Nissan potrebbe produrre modelli Chery nello stabilimento di Sunderland
Possibile intesa tra Nissan e Chery per lo stabilimento britannico di Sunderland
Nissan e Chery International UK iniziano a lavorare su una possibile collaborazione produttiva nel Regno Unito. Le due aziende hanno firmato un memorandum d’intesa non vincolante per valutare se ci siano le condizioni per produrre vetture Chery nello stabilimento Nissan di Sunderland, uno dei siti più importanti del marchio giapponese in Europa.
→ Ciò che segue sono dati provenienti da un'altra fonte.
(** [s] is the fixed-width representation of [v]: exactly 16 characters,
    each one of [0-9A-F], whose positional value is [v]. *)
Definition is_hex16_of (s : string) (v : Z) : Prop :=
  String.length s = 16%nat /\ Forall is_upper_hex (chars s) /\ hex_value s = v.

(** The upper-case digit of a value below 16. *)
Definition upper_hex_char (d : Z) : ascii :=
  match d with
  | 0 => "0" | 1 => "1" | 2 => "2" | 3 => "3" | 4 => "4" | 5 => "5"
  | 6 => "6" | 7 => "7" | 8 => "8" | 9 => "9" | 10 => "A" | 11 => "B"
  | 12 => "C" | 13 => "D" | 14 => "E" | _ => "F"
  end%char.

(** The [n] least significant hexadecimal digits of [v], most
    significant first, written in front of [acc]. *)
Fixpoint fixed_hex (n : nat) (v : Z) (acc : string) : string :=
  match n with
  | O => acc
  | S n' => fixed_hex n' (v / 16) (String (upper_hex_char (v mod 16)) acc)
  end.

(** The word a triple is packed into, in unbounded arithmetic: tag and
    ledger index in the upper half, then the transaction index, then
    the network id. *)
Definition packed (l t n : Z) : Z :=
  (0xC0000000 + l) * 2 ^ 32 + t * 2 ^ 16 + n.

End HexSpec.

Import Cxx Ctim HexSpec.

(** The outcome of [decodeCTIM], whatever the state: it reads nothing
    but its argument. *)
Definition decoded (ctim : ctim_arg) : result (option (Z * Z * Z)) :=
  match ctim with
  | StringArg s =>
      Ret (if (String.length s =? 16)%nat && regex_match_class_plus class_0_9A_F s
           then decodeCTIM_value (hex_value s)
           else None)
  | IntegralArg v => Ret (decodeCTIM_value (to_uint64 v))
  | OtherArg => Ret None
  | NullPointerArg => Terminate
  end.

(** Triples compared by ledger index, then transaction index, then
    network id. *)
Definition triple_lt (a b : Z * Z * Z) : Prop :=
  let '(l, t, n) := a in
  let '(l', t', n') := b in
  l < l' \/ (l = l' /\ (t < t' \/ (t = t' /\ n < n'))).

(** The range of a signed 64-bit argument of [decodeCTIM]. *)
Definition is_int64 (z : Z) : Prop := - 2 ^ 63 <= z < 2 ^ 63.

(* ================================================================== *)
(** ** Facts about bit operations on 64-bit words *)

Section BitFacts.

(** A mask of [k] ones placed at bit [p] selects the [k]-bit field at
    that position. *)
Lemma land_shifted_ones (v p k : Z) :
  0 <= p -> 0 <= k ->
  Z.land v (Z.shiftl (Z.ones k) p) = (v / 2 ^ p) mod 2 ^ k * 2 ^ p.
Proof.
  intros Hp Hk.
  rewrite <- Z.shiftl_mul_pow2, <- Z.land_ones, <- Z.shiftr_div_pow2 by assumption.
  apply Z.bits_inj'; intros i Hi.
  rewrite Z.land_spec.
  destruct (Z.lt_ge_cases i p) as [Hlt | Hge].
  - rewrite !Z.shiftl_spec_low by assumption. apply andb_false_r.
  - rewrite !Z.shiftl_spec by assumption.
    rewrite Z.land_spec, Z.shiftr_spec by lia.
    replace (i - p + p) with i by lia. reflexivity.
Qed.

Lemma tag_field (v : Z) :
  Z.land v 0xF000000000000000 = (v / 2 ^ 60) mod 16 * 2 ^ 60.
Proof. exact (land_shifted_ones v 60 4 ltac:(lia) ltac:(lia)). Qed.

(** The tag test of [decodeCTIM], as an interval of 64-bit words. *)
Lemma tag_test_interval (v : Z) :
  is_uint64 v ->
  (Z.land v 0xF000000000000000 = 0xC000000000000000
   <-> 0xC000000000000000 <= v <= 0xCFFFFFFFFFFFFFFF).
Proof.
  unfold is_uint64; intros Hv. rewrite tag_field.
  change (2 ^ 64) with 18446744073709551616 in Hv.
  change (2 ^ 60) with 1152921504606846976.
  split; intros H; Z.to_euclidean_division_equations; lia.
Qed.

Lemma field_ledger (v : Z) :
  Z.land (Z.shiftr v 32) 0xFFFFFFF = (v / 2 ^ 32) mod 2 ^ 28.
Proof.
  rewrite Z.shiftr_div_pow2 by lia.
  exact (Z.land_ones _ 28 ltac:(lia)).
Qed.

Lemma field_txn (v : Z) :
  Z.land (Z.shiftr v 16) 0xFFFF = (v / 2 ^ 16) mod 2 ^ 16.
Proof.
  rewrite Z.shiftr_div_pow2 by lia.
  exact (Z.land_ones _ 16 ltac:(lia)).
Qed.

Lemma field_network (v : Z) : Z.land v 0xFFFF = v mod 2 ^ 16.
Proof. exact (Z.land_ones _ 16 ltac:(lia)). Qed.

(** Bitwise or with a field that fits below the shift is addition. *)
Lemma lor_shiftl_low (a b k : Z) :
  0 <= k -> 0 <= b < 2 ^ k ->
  Z.lor (Z.shiftl a k) b = a * 2 ^ k + b.
Proof.
  intros Hk Hb.
  assert (Hdisj : Z.land (Z.shiftl a k) b = 0).
  { apply Z.bits_inj'; intros i Hi.
    rewrite Z.land_spec, Z.bits_0.
    destruct (Z.lt_ge_cases i k) as [Hlt | Hge].
    - now rewrite Z.shiftl_spec_low.
    - rewrite <- (Z.mod_small b (2 ^ k)) by assumption.
      rewrite Z.mod_pow2_bits_high by lia. apply andb_false_r. }
  rewrite <- Z.lxor_lor, <- Z.add_nocarry_lxor by assumption.
  now rewrite Z.shiftl_mul_pow2.
Qed.

Lemma wrap_small (w z : Z) : 0 <= z < 2 ^ w -> wrap w z = z.
Proof. intros H. unfold wrap. now apply Z.mod_small. Qed.

End BitFacts.

(* ================================================================== *)
(** ** Characters and digits *)

Ltac each_ascii c :=
  destruct c as [[] [] [] [] [] [] [] []]; vm_compute.

Ltac below_16 d :=
  assert (d = 0 \/ d = 1 \/ d = 2 \/ d = 3 \/ d = 4 \/ d = 5 \/ d = 6 \/ d = 7
          \/ d = 8 \/ d = 9 \/ d = 10 \/ d = 11 \/ d = 12 \/ d = 13 \/ d = 14
          \/ d = 15) by lia.

Section Characters.

(** The character class of the regular expression is the set of
    upper-case hexadecimal digits. *)
Lemma class_is_upper_hex (c : ascii) :
  class_0_9A_F c = match upper_hex_value c with Some _ => true | None => false end.
Proof. each_ascii c; reflexivity. Qed.

Lemma class_true (c : ascii) : class_0_9A_F c = true <-> is_upper_hex c.
Proof.
  rewrite class_is_upper_hex. unfold is_upper_hex.
  destruct (upper_hex_value c); split; congruence.
Qed.

(** On that class [strtoull] reads the digit the specification reads. *)
Lemma digit_value_class (c : ascii) :
  class_0_9A_F c = true -> digit_value c = Some (nibble c).
Proof. each_ascii c; intros H; solve [reflexivity | discriminate H]. Qed.

Lemma nibble_range (c : ascii) : 0 <= nibble c < 16.
Proof.
  destruct c as [[] [] [] [] [] [] [] []];
    match goal with |- 0 <= ?n < 16 => let v := eval vm_compute in n in change n with v end;
    lia.
Qed.

(** No character of the class is white space, a sign, or the [x] of a
    base prefix. *)
Lemma class_plain (c : ascii) :
  class_0_9A_F c = true ->
  isspace c = false /\ Ascii.eqb c "-" = false /\ Ascii.eqb c "+" = false
  /\ Ascii.eqb c "x" = false /\ Ascii.eqb c "X" = false.
Proof.
  each_ascii c; intros H;
    solve [discriminate H | repeat split; reflexivity].
Qed.

Lemma hex_digit_upper (d : Z) :
  0 <= d < 16 -> hex_digit true d = upper_hex_char d.
Proof. intros H. below_16 d. intuition (subst; reflexivity). Qed.

Lemma upper_hex_value_char (d : Z) :
  0 <= d < 16 -> upper_hex_value (upper_hex_char d) = Some d.
Proof. intros H. below_16 d. intuition (subst; reflexivity). Qed.

Lemma nibble_char (d : Z) : 0 <= d < 16 -> nibble (upper_hex_char d) = d.
Proof. intros H. unfold nibble. now rewrite upper_hex_value_char. Qed.

Lemma char_of_nibble (c : ascii) :
  is_upper_hex c -> upper_hex_char (nibble c) = c.
Proof.
  unfold is_upper_hex.
  each_ascii c; intros H; solve [reflexivity | exfalso; apply H; reflexivity].
Qed.

Lemma all_chars_Forall (s : string) :
  all_chars class_0_9A_F s = true <-> Forall is_upper_hex (chars s).
Proof.
  induction s as [| c r IH]; simpl.
  - split; [constructor | reflexivity].
  - rewrite andb_true_iff, IH, class_true. split.
    + intros [Hc Hr]. now constructor.
    + intros H. inversion H. now split.
Qed.

Lemma all_chars_In (p : ascii -> bool) (s : string) (c : ascii) :
  In c (chars s) -> p c = false -> all_chars p s = false.
Proof.
  induction s as [| c' r IH]; simpl; [tauto |].
  intros [-> | Hin] Hp.
  - now rewrite Hp.
  - rewrite (IH Hin Hp). apply andb_false_r.
Qed.

End Characters.

(* ================================================================== *)
(** ** Fixed-width digit strings *)

Section FixedHex.

Lemma pow16_succ (n : nat) : 16 ^ Z.of_nat (S n) = 16 * 16 ^ Z.of_nat n.
Proof. rewrite Nat2Z.inj_succ, Z.pow_succ_r by lia. reflexivity. Qed.

Lemma pow16_pos (n : nat) : 0 < 16 ^ Z.of_nat n.
Proof. apply Z.pow_pos_nonneg; lia. Qed.

Lemma length_fixed_hex (n : nat) :
  forall v acc, String.length (fixed_hex n v acc) = (n + String.length acc)%nat.
Proof.
  induction n as [| n IH]; intros v acc; simpl; [reflexivity |].
  rewrite IH. simpl. lia.
Qed.

Lemma chars_fixed_hex (n : nat) :
  forall v acc,
    Forall is_upper_hex (chars acc) ->
    Forall is_upper_hex (chars (fixed_hex n v acc)).
Proof.
  induction n as [| n IH]; intros v acc Hacc; simpl; [assumption |].
  apply IH. simpl. constructor; [| assumption].
  unfold is_upper_hex.
  rewrite upper_hex_value_char by (apply Z.mod_pos_bound; lia).
  discriminate.
Qed.

(** The most significant of [S n] digits comes first. *)
Lemma fixed_hex_head (n : nat) :
  forall v acc,
    fixed_hex (S n) v acc
    = String (upper_hex_char ((v / 16 ^ Z.of_nat n) mod 16)) (fixed_hex n v acc).
Proof.
  induction n as [| n IH]; intros v acc.
  - simpl. now rewrite Z.div_1_r.
  - change (fixed_hex (S (S n)) v acc)
      with (fixed_hex (S n) (v / 16) (String (upper_hex_char (v mod 16)) acc)).
    rewrite IH. rewrite pow16_succ.
    rewrite Z.div_div by (pose proof (pow16_pos n); lia).
    reflexivity.
Qed.

Lemma fill_chars_shift (j : nat) (f : ascii) (s : string) :
  (fill_chars j f ++ String f s)%string = String f (fill_chars j f ++ s)%string.
Proof. induction j as [| j IH]; simpl; [reflexivity | now rewrite IH]. Qed.

Lemma fixed_hex_zero (j : nat) :
  forall acc, fixed_hex j 0 acc = (fill_chars j "0" ++ acc)%string.
Proof.
  induction j as [| j IH]; intros acc; simpl; [reflexivity |].
  change (0 / 16) with 0. change (upper_hex_char (0 mod 16)) with "0"%char.
  rewrite IH. apply fill_chars_shift.
Qed.

(** Digits beyond the size of the value are zeros. *)
Lemma fixed_hex_pad (k j : nat) :
  forall v acc,
    0 <= v < 16 ^ Z.of_nat k ->
    fixed_hex (k + j) v acc = (fill_chars j "0" ++ fixed_hex k v acc)%string.
Proof.
  induction k as [| k IH]; intros v acc Hv.
  - simpl in Hv. replace v with 0 by lia. apply fixed_hex_zero.
  - simpl. apply IH. rewrite pow16_succ in Hv.
    split; [apply Z.div_pos; lia | apply Z.div_lt_upper_bound; lia].
Qed.

(** The conversion loop of the stream produces the digits of the value
    without leading zeros: [k] digits, where [k] is the least positive
    number of digits that hold [v]. The fuel is enough whenever [v]
    has at most [fuel] digits. *)
Lemma hex_digits_fixed (fuel : nat) :
  forall v acc,
    (1 <= fuel)%nat ->
    0 <= v < 16 ^ Z.of_nat fuel ->
    exists k : nat,
      (1 <= k <= fuel)%nat
      /\ v < 16 ^ Z.of_nat k
      /\ (k = 1%nat \/ 16 ^ (Z.of_nat k - 1) <= v)
      /\ hex_digits fuel true v acc = fixed_hex k v acc.
Proof.
  induction fuel as [| fuel IH]; intros v acc Hfuel Hv.
  - lia.
  - rewrite pow16_succ in Hv.
    assert (Hd : 0 <= v mod 16 < 16) by (apply Z.mod_pos_bound; lia).
    simpl. rewrite (hex_digit_upper _ Hd).
    destruct (Z.eqb_spec (v / 16) 0) as [Hq | Hq].
    + exists 1%nat. split; [lia | split; [| split; [now left | reflexivity]]].
      change (16 ^ Z.of_nat 1) with 16. Z.to_euclidean_division_equations; lia.
    + assert (Hq' : 0 < v / 16 < 16 ^ Z.of_nat fuel).
      { split.
        - assert (0 <= v / 16) by (apply Z.div_pos; lia). lia.
        - apply Z.div_lt_upper_bound; lia. }
      assert (Hfuel' : (1 <= fuel)%nat).
      { destruct fuel; [simpl in Hq'; lia | lia]. }
      destruct (IH (v / 16) (String (upper_hex_char (v mod 16)) acc))
        as (k & Hk & Hlt & Hmin & Heq); [assumption | lia |].
      exists (S k). split; [lia | split; [| split]].
      * rewrite pow16_succ. Z.to_euclidean_division_equations; lia.
      * right. replace (Z.of_nat (S k) - 1) with (Z.of_nat k) by lia.
        destruct Hmin as [-> | Hmin].
        -- change (16 ^ Z.of_nat 1) with 16. Z.to_euclidean_division_equations; lia.
        -- replace (Z.of_nat k) with (Z.succ (Z.of_nat k - 1)) by lia.
           rewrite Z.pow_succ_r by lia.
           Z.to_euclidean_division_equations; nia.
      * exact Heq.
Qed.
Possibile intesa tra Nissan e Chery per lo stabilimento britannico di Sunderland
Al momento non si tratta ancora di un accordo vero e proprio. È piuttosto l’inizio di una fase di confronto, nella quale le due società cercheranno di capire se il progetto possa funzionare dal punto di vista industriale, organizzativo ed economico. Nei prossimi mesi Nissan e Chery International UK analizzeranno i dettagli dell’eventuale collaborazione, dalle modalità produttive fino ai possibili benefici per entrambe le parti.
Se il percorso dovesse proseguire, la produzione delle vetture Chery potrebbe partire sulla linea numero uno dello stabilimento di Sunderland nell’anno fiscale 2027. È un passaggio significativo, soprattutto perché arriva in un momento in cui Nissan sta rivedendo l’utilizzo del proprio impianto britannico per renderlo più efficiente e competitivo.
Un aspetto centrale del memorandum riguarda la proprietà e la gestione dello stabilimento. Sunderland resterebbe interamente nelle mani di Nissan e anche il personale continuerebbe a essere assunto dal costruttore giapponese. In sostanza, l’eventuale collaborazione non cambierebbe il controllo del sito, né la gestione diretta dei lavoratori e dell’organizzazione produttiva.
La possibile intesa si inserisce in un contesto già avviato da Nissan nei mesi scorsi. In questo scenario, l’arrivo di Chery International UK potrebbe rappresentare una soluzione interessante. Per Nissan, il progetto permetterebbe di valorizzare ulteriormente lo stabilimento di Sunderland e mantenere più attive le linee produttive. Per Chery, invece, significherebbe poter contare su un impianto già rodato, con esperienza, competenze e una presenza consolidata nel Regno Unito.
Produrre localmente potrebbe inoltre aiutare Chery International UK a rafforzare la propria posizione sul mercato britannico. Avere una base produttiva nel Paese consentirebbe al marchio di avvicinarsi al mercato di riferimento, semplificando alcuni aspetti logistici e industriali.
Massimiliano Messina, Chairperson Nissan AMIEO, ha commentato positivamente questo primo passo. “Si tratta di un importante passo avanti per le nostre attività. Non vediamo l’ora di lavorare con Chery International UK nei prossimi mesi per definire soluzioni ottimali per entrambe le aziende”, ha dichiarato.
Per ora, però, restano diversi punti aperti. Nissan e Chery International UK non hanno indicato quali modelli potrebbero essere coinvolti, né i volumi produttivi previsti o gli eventuali investimenti legati al progetto. Il memorandum va quindi letto per quello che è: l’avvio di un percorso, non la firma di un accordo definitivo.
I prossimi mesi saranno decisivi per capire se il dialogo potrà trasformarsi in una collaborazione concreta. Intanto, Nissan conferma la volontà di esplorare nuove strade per rendere più efficiente lo stabilimento di Sunderland, mantenendo il pieno controllo dell’impianto e della forza lavoro.